通訳の仕事をしている女性・ガイアは、緊急の用事で今から通訳をして欲しいという依頼を受ける。何も聞くな、見るなと拘束状態で、地下室に連れてこられたガイアは、事情も分からぬまま暗闇の中から聞こえる中国語を訳していく。秘密警察らしき男の厳しい尋問に憤りを感じたガイアは、通訳をたびたび中断し、人道的に対応するよう求めるが、男は聞き入れようとしない。実は、ガイアが通訳をしている相手はイカそっくりの宇宙人だったのだ。

王(ワン)と名乗る宇宙人は、世界で一番多く使われている言語である中国語を勉強し、地球人と友好的な関係を築くために地球に来たと言う。王さんの言うことを信じ、秘密警察の男に拷問を止めるよう訴えるガイアだが・・・。

中国語を話す=口先でうまいこと言ったって信頼できっかコノヤロー、とばかりに宇宙人を疑い続ける図式が皮肉っぽい。盲目的に対話相手を信用した人には強烈なしっぺ返しが待っている。キツい冗談だなぁ。これが英語だったらどうなのか、ドイツ語なら、日本語なら、と想像も膨らむ。

前半は同じ質問を繰り返すのらりくらりから、後半は秘密警察からの脱出を図る怪しさ増す展開。この映画が日本製作だったとしても驚かないな〜。ガイアが宇宙人に同情するにつれて、真面目すぎる一面を露呈させ、深みにハマりこんでいくところがおかしかったし、ワンアイデアを引っ張りすぎなのも味噌で、B級映画はどこの国でも同じような匂いをプンプンさせてるのかなと思った。

わたしを離さないで

2016年09月02日 | 2010年代 欧州
わたしを離さないで(原題:NEVER LET ME GO)

イギリス=アメリカ 2010年
監督:マーク・ロマネク
製作:アンドリュー・マクドナルド、アロン・ライヒ
製作総指揮:アレックス・ガーランド、カズオ・イシグロ、テッサ・ロス
脚本:アレックス・ガーランド
出演:キャリー・マリガン、アンドリュー・ガーフィールド、キーラ・ナイトレイ
音楽:レイチェル・ポートマン
撮影:アダム・キンメル
編集:バーニー・ピリング

カズオ・イシグロによる同名小説の映画化。
今年放送された同原作のTBS系テレビドラマがあまりに泥々としていたため、それを踏まえて観ると、非常に淡白な印象。

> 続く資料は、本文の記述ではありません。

(* ===== verification/TcpSvc.v ===== *)
(** services/tcp: the TCP service forwards streams to a stream parent, or takes the
    datagrams that the UDP service packs into its streams and sends them to a UDP
    parent, a connection per source.  A stream handler, the receivers of the UDP
    connections, with the buffers they take from the pool of the process, the
    collector of idle sessions and the other users of the pool are the events of a
    step function.  The dial of a source, which handlers share through singleflight,
    is one step with the lookup, and so are the two appends that build a reply;
    listeners, dials and certificates are inputs. *)
From S2P Require Import Prelude GoStrings GoNet GoIO Iface Binding Captain Outil UdpRelay.
Open Scope Z_scope.

(** * Configuration *)

Record Config := mkConfig {
  ParentType : bytes; Parent : bytes; LocalType : bytes; Local : bytes;
  CertFile : bytes; KeyFile : bytes; CaCertFile : bytes; StcpMethod : bytes; RawProxyURL : bytes;
}.

(** What [inspectConfig] is told: the validator, the certificate, the CA file, the
    cipher methods and the proxy URL *)
Record checks := mkChecks {
  valid : option error; pair : outcome bytes; ca : option error;
  methods : list bytes; proxy : option error;
}.

(** Either end is of the given kind. *)
Definition uses (c : Config) (kind : string) : bool :=
  bool_decide (ParentType c = lit kind) || bool_decide (LocalType c = lit kind).

Definition no_error (e : option error) : outcome unit :=
  match e with Some e => Fail e | None => Ok tt end.

(** The result is the key of the certificate, if one is loaded. *)
Definition inspectConfig (k : checks) (c : Config) : outcome bytes :=
  _ ← no_error (valid k);
  key ← (if uses c "tls" then
           if bool_decide (CertFile c = []) || bool_decide (KeyFile c = [])
           then Fail (ErrMsg "cert file and key file required")
           else
             key ← pair k;
             _ ← (if negb (bool_decide (CaCertFile c = []))
                  then match ca k with Some e => Fail (ErrWrap "read ca file %+v" e) | None => Ok tt end
                  else Ok tt);
             Ok key
         else Ok []);
  _ ← (if uses c "stcp" && negb (bool_decide (StcpMethod c ∈ methods k))
       then Fail (ErrMsg "stcp cipher method support one of %s") else Ok tt);
  _ ← (if negb (bool_decide (RawProxyURL c = []))
       then match proxy k with Some e => Fail (ErrWrap "new proxyURL, %+v" e) | None => Ok tt end
       else Ok tt);
  Ok key.

(** The service object: whether its context is cancelled, its listener is open, and
    its collector runs *)
Record service := mkService { cancelled : bool; listening : option bool; watching : bool }.

Definition Start (k : checks) (listen : outcome unit) (c : Config) : outcome unit * service :=
  match (_ ← inspectConfig k c; listen) with
  | Ok _ => (Ok tt, mkService false (Some true) (bool_decide (ParentType c = lit "udp")))
  | o => (o, mkService true None false)
  end.

(** * A stream parent ([proxyStream2Stream]) *)

(** The table holds the client connections by their address; [s_closed] are those
    closed through it. *)
Record stream_state := mkStream {
  s_conns : gmap bytes nat; s_closed : list nat; inConn : conn; targetConn : option conn;
}.

Definition stream2stream (dial : outcome conn) (srcAddr : bytes) (me : nat) : io stream_state unit :=
  t ← io_lift dial;
  io_modify (fun s => mkStream (<[srcAddr := me]> (s_conns s))
    (match s_conns s !! srcAddr with Some j => s_closed s ++ [j] | None => s_closed s end) (inConn s) (Some t)).

(** The deferred functions, once the copying is over *)
Definition stream2stream_done (srcAddr : bytes) (s : stream_state) : stream_state :=
  mkStream (delete srcAddr (s_conns s)) (s_closed s) (inConn s) (option_map (fun t => (Close t).2) (targetConn s)).

Definition close_in (s : stream_state) : stream_state :=
  mkStream (s_conns s) (s_closed s) (Close (inConn s)).2 (targetConn s).

(** [handler] with a stream parent; [copy] is what the copying makes of the two
    connections. *)
Definition handler (c : Config) (dial : outcome conn) (srcAddr : bytes) (me : nat)
    (copy : conn -> conn -> conn * conn) (s : stream_state) : stream_state :=
  close_in
    (if bool_decide (ParentType c ∈ map lit ["tcp"; "tls"; "stcp"; "kcp"]%string) then
       match stream2stream dial srcAddr me s with
       | (Ok _, s) =>
           stream2stream_done srcAddr
             (match targetConn s with
              | Some t => let '(i, t) := copy (inConn s) t in mkStream (s_conns s) (s_closed s) i (Some t)
              | None => s
              end)
       | (_, s) => s
       end
     else s).

(** * A UDP parent ([proxyStream2UDP]) *)

(** [ikey] is the source the session is kept under, [isrc] what it resolved to, and
    [t_sent] what was written to its UDP connection. *)
Record connItem := mkItem {
  ikey : bytes; stream : nat; isrc : bytes; lastActiveTime : Z; t_closed : bool; t_sent : list bytes;
}.

(** Where a stream handler is: about to read, with a datagram for a session, or
    gone *)
Inductive hstate := Reading | Holding (i : nat) (data : bytes) | Returned.

(** What [append] to a buffer of the pool yields: a part of the buffer, or an array
    of its own when the buffer is too small *)
Inductive slice_ := Alias (b n : nat) | Own (c : bytes).

(** Where a receiver with its buffer [b] is: about to read from the UDP connection,
    with [n] bytes read, or with the reply built *)
Inductive rphase := RWait (b : nat) | RHeld (b n : nat) | RBuilt (b : nat) (x : slice_).

(** The pool, with the buffers its other users hold, and the bytes of the buffers;
    a receiver without a phase has no buffer yet.  [arrived] lists what was read from
    the UDP connections of the sessions. *)
Record buffers := mkBuffers {
  bpool : pool * list nat; mem : gmap nat bytes; phases : gmap nat rphase; arrived : list (nat * bytes);
}.
Definition set_pool x (u : buffers) := mkBuffers (x, (bpool u).2) (mem u) (phases u) (arrived u).
Definition set_mem x (u : buffers) := mkBuffers (bpool u) x (phases u) (arrived u).
Definition set_phases x (u : buffers) := mkBuffers (bpool u) (mem u) x (arrived u).
Definition add_arrived x (u : buffers) := mkBuffers (bpool u) (mem u) (phases u) (arrived u ++ [x]).

Record TCP := mkTCP {
  streams : list (conn * hstate);
  userConns : gmap bytes nat;
  items : list connItem;
  receivers : list nat;
  bufs : buffers;
  snapshot : list (bytes * nat);
  now_ : Z;
  removing : option bytes;
  parsed : list (nat * bytes * bytes);   (** datagrams read: stream, source, data *)
  clock : Z;
  stopped : bool;
}.

(** [cap] is the size of the buffers of the pool. *)
Definition TCP_init (t : Z) (cap : nat) (cs : list conn) : TCP :=
  mkTCP (map (fun c => (c, Reading)) cs) ∅ [] [] (mkBuffers (NewPool cap, []) ∅ ∅ []) [] t None [] t false.

Definition set_streams x s := mkTCP x (userConns s) (items s) (receivers s) (bufs s) (snapshot s) (now_ s) (removing s) (parsed s) (clock s) (stopped s).
Definition set_conns x s := mkTCP (streams s) x (items s) (receivers s) (bufs s) (snapshot s) (now_ s) (removing s) (parsed s) (clock s) (stopped s).
Definition set_items x s := mkTCP (streams s) (userConns s) x (receivers s) (bufs s) (snapshot s) (now_ s) (removing s) (parsed s) (clock s) (stopped s).
Definition set_receivers x s := mkTCP (streams s) (userConns s) (items s) x (bufs s) (snapshot s) (now_ s) (removing s) (parsed s) (clock s) (stopped s).
Definition set_bufs x s := mkTCP (streams s) (userConns s) (items s) (receivers s) x (snapshot s) (now_ s) (removing s) (parsed s) (clock s) (stopped s).
Definition set_snapshot x n s := mkTCP (streams s) (userConns s) (items s) (receivers s) (bufs s) x n (removing s) (parsed s) (clock s) (stopped s).
Definition set_removing x s := mkTCP (streams s) (userConns s) (items s) (receivers s) (bufs s) (snapshot s) (now_ s) x (parsed s) (clock s) (stopped s).
Definition add_parsed p s := mkTCP (streams s) (userConns s) (items s) (receivers s) (bufs s) (snapshot s) (now_ s) (removing s) (parsed s ++ [p]) (clock s) (stopped s).
Definition set_clock x s := mkTCP (streams s) (userConns s) (items s) (receivers s) (bufs s) (snapshot s) (now_ s) (removing s) (parsed s) x (stopped s).
Definition set_stopped s := mkTCP (streams s) (userConns s) (items s) (receivers s) (bufs s) (snapshot s) (now_ s) (removing s) (parsed s) (clock s) true.

Definition upd_stream (f : conn * hstate -> conn * hstate) (j : nat) (s : TCP) : TCP :=
  set_streams (alter f j (streams s)) s.
Definition close_stream (j : nat) : TCP -> TCP := upd_stream (fun p => ((Close p.1).2, p.2)) j.
Definition set_hstate (j : nat) (h : hstate) : TCP -> TCP := upd_stream (fun p => (p.1, h)) j.

Definition upd_item (f : connItem -> connItem) (i : nat) (s : TCP) : TCP := set_items (alter f i (items s)) s.
Definition touch (t : Z) (it : connItem) : connItem :=
  mkItem (ikey it) (stream it) (isrc it) t (t_closed it) (t_sent it).
Definition close_target (it : connItem) : connItem :=
  mkItem (ikey it) (stream it) (isrc it) (lastActiveTime it) true (t_sent it).
Definition write_target (b : bytes) (it : connItem) : connItem :=
  mkItem (ikey it) (stream it) (isrc it) (lastActiveTime it) (t_closed it) (t_sent it ++ [b]).

(** The text of an error, as far as the model keeps it, and the text after which
    the handler reads on *)
Fixpoint error_text (e : error) : bytes :=
  match e with
  | ErrMsg m => lit m
  | ErrWrap m e => lit m ++ error_text e
  | _ => []
  end.
Definition retries (e : error) : bool := Contains (error_text e) (lit "n != int(").

Section Sessions.
Context (udpIdleTime : Z) (resolve : bytes -> option bytes).

(** The handler returns: [defer inConn.Close()]. *)
Definition stream_return (j : nat) (s : TCP) : TCP := set_hstate j Returned (close_stream j s).

(** A new session; an address that does not resolve prints as nil. *)
Definition new_item (j : nat) (src : bytes) (s : TCP) : TCP :=
  let i := length (items s) in
  set_receivers (receivers s ++ [i])
    (set_conns (<[src := i]> (userConns s))
      (set_items (items s ++ [mkItem src j (default (lit "<nil>") (resolve src)) 0 false []]) s)).

(** A turn of the loop up to the session of the datagram; [dialed] is whether the
    UDP dial succeeds, when there is one. *)
Definition stream_read (j : nat) (dialed : bool) (s : TCP) : option TCP :=
  match streams s !! j with
  | Some (c, Reading) =>
      if stopped s then Some (stream_return j s)
      else
        let '(o, c) := if closed c then (Fail ErrClosed, c) else on_rx ParseStreamDatagram c in
        let s := upd_stream (fun p => (c, p.2)) j s in
        match o with
        | Fail e => Some (if retries e then s else stream_return j s)
        | Panic => Some (stream_return j s)
        | Ok da =>
            let src := AddrSpec_String (Addr da) in
            let s := add_parsed (j, src, DData da) s in
            match userConns s !! src with
            | Some i => Some (set_hstate j (Holding i (DData da)) s)
            | None =>
                if dialed then Some (set_hstate j (Holding (length (items s)) (DData da)) (new_item j src s))
                else Some (stream_return j s)
            end
        end
  | _ => None
  end.

(** The rest of the turn; [w] is how the write to the UDP connection ends. *)
Definition stream_send (j : nat) (w : option error) (s : TCP) : option TCP :=
  match streams s !! j with
  | Some (_, Holding i data) =>
      it ← items s !! i;
      let s := upd_item (touch (clock s)) i s in
      match (if t_closed it then Some ErrClosed else w) with
      | None => Some (set_hstate j Reading (upd_item (write_target data) i s))
      | Some _ => Some (stream_return j s)
      end
  | _ => None
  end.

閉鎖的な施設「ヘールシャム」で幼い頃から育ったキャシー、ルース、トミーの3人は、18歳になると学校を出て、同じような施設で育てられた人たちと農場のコテージで共同生活を送ることとなる。
彼女たちは「提供者」となるまで自由な生活を送り、「提供者」の世話をする「介護人」の役割を担っても良いとされている。そして「提供者」は3〜4回の提供後、短い人生を終える。
だが3人は、コテージの先輩からヘールシャムで育った子どもたちには執行猶予が設けられているという噂を耳にする。

といった複雑なストーリーにも関わらず、説明は最小限に留められている。
ショッキングな展開が日常の当たり前の出来事のように進んで行く語り口は原作に近いんじゃないかと思う。ボーッとしていると彼らの当たり前ではない深い悲しみを見逃してしまう。

ルースとトミーが短い人生をかけて、たとえ自分の感情や恋心とは離れようとも、定められた運命に抵抗したいんだという強い意志は痛いほど伝わったし、それらを全て見守りながら受け入れていくキャシー役キャリー・マリガンの諦めを含んだ笑顔が春の日差しのようにどこまでも穏やかで、惹きつけられた。